Ja. Die Wissenschaft ist in zwei Punkten eindeutig: Die bereits laufende Erwärmung ist auf menschlichen Zeitskalen weitgehend unumkehrbar, aber das Ausmaß der künftigen Erwärmung hängt fast vollständig von den Emissionen ab, die wir ab jetzt verursachen. Es gibt keine einzelne Schwelle, ab der es schlicht «zu spät» ist — jedes vermiedene Zehntelgrad verringert den Schaden messbar. Das Klima zu stabilisieren erfordert, netto null CO₂-Emissionen zu erreichen, also nicht mehr Kohlenstoff hinzuzufügen als entnommen wird. Das ist mit bereits vorhandenen Technologien möglich: Solar- und Windkraft, Elektrifizierung von Verkehr und Wärme, Energieeffizienz und Schutz der Wälder. Das Haupthindernis ist das Tempo des Wandels, nicht ein Mangel an Lösungen. Frühes Handeln ist stets billiger als späteres Reparieren.

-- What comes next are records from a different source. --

(** C5 (as amended): for a TV-context call with a file size and a size
    context.  With a positive size: a season pack whose episodeCount is
    absent or <= 0 is not validated, sizeRejected is false; otherwise the
    figure compared with episodeMinSizeMb and episodeMaxSizeMb is the
    per-episode average (total MB divided by episodeCount) for a season pack
    with a positive episodeCount, and the total MB for a release that is not
    a season pack; sizeRejected holds iff the figure is below the minimum or
    above the maximum, and the reason embeds the figure (to 0 decimals) and
    the bound.  With a size of 0 or less nothing is validated: the result is
    the one of the call without a size, and sizeRejected is false. *)
Theorem scoreRelease_tv_size_validation
  releaseName profile attributes bytes ctx protocol :
  SizeValidationContext.mediaType ctx = MediaType.tv ->
  let r := scoreRelease releaseName profile attributes (Some bytes) (Some ctx) protocol in
  let fileSizeMb := (inject_Z bytes / inject_Z (1024 * 1024))%Q in
  let seasonPack := Scorer.truthy (SizeValidationContext.isSeasonPack ctx) in
  let minSizeMb := ScoringProfile.episodeMinSizeMb profile in
  let maxSizeMb := ScoringProfile.episodeMaxSizeMb profile in
  (0 < bytes ->
   (seasonPack = true ->
    (SizeValidationContext.episodeCount ctx = None
     \/ exists n, SizeValidationContext.episodeCount ctx = Some n /\ n <= 0) ->
    ScoringResult.sizeRejected r = false /\ ScoringResult.sizeRejectionReason r = None)
   /\
   (forall (figure : Q) (perEp : string),
      (seasonPack = true /\ perEp = " per episode (avg)"
       /\ exists n, SizeValidationContext.episodeCount ctx = Some n /\ 0 < n
                    /\ figure = (fileSizeMb / inject_Z n)%Q)
      \/ (seasonPack = false /\ perEp = "" /\ figure = fileSizeMb) ->
      (ScoringResult.sizeRejected r = true <->
         (exists lo, minSizeMb = Some lo /\ (figure < lo)%Q)
         \/ (exists hi, maxSizeMb = Some hi /\ (hi < figure)%Q))
      /\ (forall lo, minSizeMb = Some lo -> (figure < lo)%Q ->
            ScoringResult.sizeRejectionReason r =
              Some ("Episode size " +:+ JsFormat.toFixed 0 figure +:+ " MB" +:+ perEp
                    +:+ " is below minimum " +:+ numberToString lo +:+ " MB"))
      /\ (forall hi, maxSizeMb = Some hi -> (hi < figure)%Q ->
            (forall lo, minSizeMb = Some lo -> ~ (figure < lo)%Q) ->
            ScoringResult.sizeRejectionReason r =
              Some ("Episode size " +:+ JsFormat.toFixed 0 figure +:+ " MB" +:+ perEp
                    +:+ " exceeds maximum " +:+ numberToString hi +:+ " MB"))
      /\ (ScoringResult.sizeRejected r = false ->
            ScoringResult.sizeRejectionReason r = None)))
  /\ (bytes <= 0 ->
      r = scoreRelease releaseName profile attributes None (Some ctx) protocol
      /\ ScoringResult.sizeRejected r = false
      /\ ScoringResult.sizeRejectionReason r = None).
Proof.
  intros Htv r fileSizeMb seasonPack minSizeMb maxSizeMb. split.
  - intros Hpos.
    exact (tv_size_validation_positive releaseName profile attributes bytes ctx protocol
             Hpos Htv).
  - intros Hle. unfold r.
    rewrite (scoreRelease_nonpositive_size releaseName profile attributes bytes
               (Some ctx) protocol Hle).
    split; [reflexivity |].
    apply (scoreRelease_no_size releaseName profile attributes (Some ctx) protocol).
Qed.

End ScorerProperties.

(** ** The claims at concrete inputs *)

(** The season pack of the specification (10 GiB, 10 episodes, cap 800 MB):
    the average of 1024 MB per episode is what is compared and reported. *)
Lemma scoreRelease_tv_size_validation_witness :
  let r := Examples.score Examples.release "Show.S01" Examples.profile None
             (Some Examples.tenGiB) (Some (Examples.seasonPack (Some 10))) None in
  ScoringResult.sizeRejected r = true
  /\ ScoringResult.sizeRejectionReason r
     = Some "Episode size 1024 MB per episode (avg) exceeds maximum 800 MB".
Proof.
  intros r. subst r. unfold Examples.score.
  destruct (scoreRelease_tv_size_validation
              (Examples.parseAs Examples.release) Examples.matcher Examples.library
              Examples.showNumber "Show.S01" Examples.profile None Examples.tenGiB
              (Examples.seasonPack (Some 10)) None)
    as [Hpositive _]; [reflexivity |].
  destruct (Hpositive eq_refl) as [_ Hfigure].
  destruct (Hfigure (inject_Z Examples.tenGiB / inject_Z (1024 * 1024) / inject_Z 10)%Q
              " per episode (avg)")
    as (Hrejected & _ & Hreason & _).
  { left. split; [reflexivity |]. split; [reflexivity |].
    exists 10. split; [reflexivity |]. split; reflexivity. }
  split.
  - apply Hrejected. right. exists (800 # 1)%Q. split; reflexivity.
  - rewrite (Hreason (800 # 1)%Q); [reflexivity | reflexivity | reflexivity |].
    intros lo [= <-]. discriminate.
Defined.

(** C1 as stated fails for a match that mutual exclusivity drops: a release
    tagged DV and HDR matches the Dolby Vision format and the generic HDR
    format; the profile resolves -999999 for the generic one, but only Dolby
    Vision is counted, and the result is not banned. *)
Lemma matched_ban_score_dropped_by_exclusivity :
  let r := Scorer.scoreRelease (Examples.parseAs Examples.release) Examples.dvAndHdrMatcher
             Examples.library Examples.showNumber
             "Movie.2024.2160p.WEB-DL.DV.HDR.DDP5.1-GROUP" Examples.hdrBanProfile
             None None None None in
  (exists mf,
      In mf (Examples.dvAndHdrMatcher Examples.release Examples.library)
      /\ CustomFormat.id (MatchedFormat.format mf) = "hdr-generic"
      /\ default 0 (ScoringProfile.formatScores Examples.hdrBanProfile
                      !! CustomFormat.id (MatchedFormat.format mf)) <= -999999)
  /\ ScoringResult.isBanned r = false
  /\ ScoringResult.totalScore r = JsNum.Fin 3000
  /\ ScoringResult.bannedReasons r = []
  /\ map (fun f => CustomFormat.id (ScoredFormat.format f)) (ScoringResult.matchedFormats r)
     = ["hdr-dolby-vision"].
Proof.
  split.
  - exists (MatchedFormat.mk Examples.genericHdr []).
    split; [right; left; reflexivity |]. split; [reflexivity |].
    apply Z.leb_le. vm_compute. reflexivity.
  - vm_compute. repeat split; reflexivity.
Qed.

(** The same with the modelled matcher on the release of the tests (tagged
    DV and HDR): generic HDR is among the matches, resolves to -999999, and
    the result is not banned. *)
Example exclusivity_drops_banned_generic_hdr :
  let r := Examples.score Examples.release "Movie" Examples.hdrBanProfile
             None None None None in
  In "hdr-generic"
     (Scorer.getMatchedFormatIds (Examples.parseAs Examples.release) Examples.matcher
        Examples.library "Movie" None)
  /\ ScoringProfile.formatScores Examples.hdrBanProfile !! "hdr-generic" = Some (-999999)
  /\ ScoringResult.isBanned r = false
  /\ ScoringResult.bannedReasons r = [].
Proof. vm_compute. split; [right; left; reflexivity | repeat split; reflexivity]. Qed.

Example show_number_decimals :
  map Examples.showNumber [(3 # 2)%Q; (800 # 1)%Q; (-3 # 4)%Q; 0%Q; (6 # 4)%Q]
  = ["1.5"; "800"; "-0.75"; "0"; "1.5"].
Proof. vm_compute. reflexivity. Qed.

(** C5 as stated fails for a supplied size of 0 bytes: the season pack
    averages 0 MB per episode, below the minimum of 100 MB, and is not
    rejected (the guard [fileSizeBytes > 0] skips the whole validation). *)
Lemma scoreRelease_zero_size_not_validated :
  let r := Examples.score Examples.release "Show.S01" Examples.profile None
             (Some 0) (Some (Examples.seasonPack (Some 10))) None in
  ScoringProfile.episodeMinSizeMb Examples.profile = Some (100 # 1)%Q
  /\ (inject_Z 0 / inject_Z (1024 * 1024) / inject_Z 10 < 100 # 1)%Q
  /\ ScoringResult.sizeRejected r = false
  /\ ScoringResult.sizeRejectionReason r = None.
Proof. vm_compute. repeat split; reflexivity. Qed.

(** C9 as stated fails when a format without a bucket scores 0: the
    sentinel format of the tests (category 'other', no profile entry) is
    matched and has no bucket, and the nine subtotals still add up to the
    total. *)
Lemma breakdown_sum_equal_with_unmapped_format :
  let r := Examples.scoreSentinel "Movie" Examples.profile None None None None in
  JsNum.Fin (ScoreBreakdown.sum (ScoringResult.breakdown r)) = ScoringResult.totalScore r
  /\ exists f, In f (ScoringResult.matchedFormats r)
               /\ CustomFormat.category (ScoredFormat.format f) = "other"
               /\ ScorerSpec.bucketOf f = None.
Proof.
  vm_compute. split; [reflexivity |].
  eexists. split; [left; reflexivity |]. split; reflexivity.
Qed.

(** In the modelled matcher a negated condition on a missing release group
    matches: the raw match is false and the negation of section 4.1 applies
    to it.  The tests of the matcher negate no condition on a missing
    attribute. *)
Lemma negated_condition_on_missing_group_matches :
  Matcher.evaluateCondition Examples.literalRegExp
    (Examples.groupMatches "SPARKS" true true) Examples.releaseWithoutGroup
  = Exc.Ok (ConditionMatchResult.mk (Examples.groupMatches "SPARKS" true true) true false).
Proof. reflexivity. Qed.

(** ** The examples of the specification and of the tests *)

Example score_release_total :
  ScoringResult.totalScore (Examples.score Examples.release "Movie" Examples.profile None None None None)
  = JsNum.Fin 23000.
Proof. vm_compute. reflexivity. Qed.

Example score_release_hdr_bucket :
  CategoryScore.formats
    (ScoreBreakdown.hdr
       (ScoringResult.breakdown
          (Examples.score Examples.release "Movie" Examples.profile None None None None)))
  = ["Dolby Vision"].
Proof. vm_compute. reflexivity. Qed.

Example score_cam_banned :
  let r := Examples.score Examples.camRelease "Movie.2024.CAM.x264-GROUP"
             Examples.profile None None None None in
  ScoringResult.isBanned r = true
  /\ ScoringResult.totalScore r = JsNum.NegInf
  /\ ScoringResult.bannedReasons r = ["CAM"]
  /\ ScoringResult.meetsMinimum r = false.
Proof. vm_compute. repeat split; reflexivity. Qed.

Was kann ich persönlich tun?
Individuelle Entscheidungen zählen, besonders wenn sie sich summieren und größere Systeme beeinflussen. Die wirksamsten persönlichen Maßnahmen sind meist: den Energieverbrauch zu Hause senken und auf Ökostrom umsteigen; öffentliche Verkehrsmittel, Fahrrad oder Elektrofahrzeuge bevorzugen und weniger fliegen; sowie Lebensmittelverschwendung und hohen Fleischkonsum verringern, vor allem bei Wiederkäuern. Diese Änderungen senken Emissionen und sparen oft Geld. Der wirkungsvollste individuelle Schritt ist jedoch kollektiv: über das Thema sprechen, kohlenstoffarme Politik unterstützen, verantwortungsvolle Unternehmen und Banken wählen und die eigene Stimme als Bürger und Verbraucher nutzen. Die Klimakrise wird vor allem auf Systemebene gelöst — Energie, Verkehr, Industrie — und es ist die gesellschaftliche Nachfrage nach Wandel, die diese Systeme beschleunigt. Gemeinsames Handeln vervielfacht die Wirkung jeder Einzelentscheidung.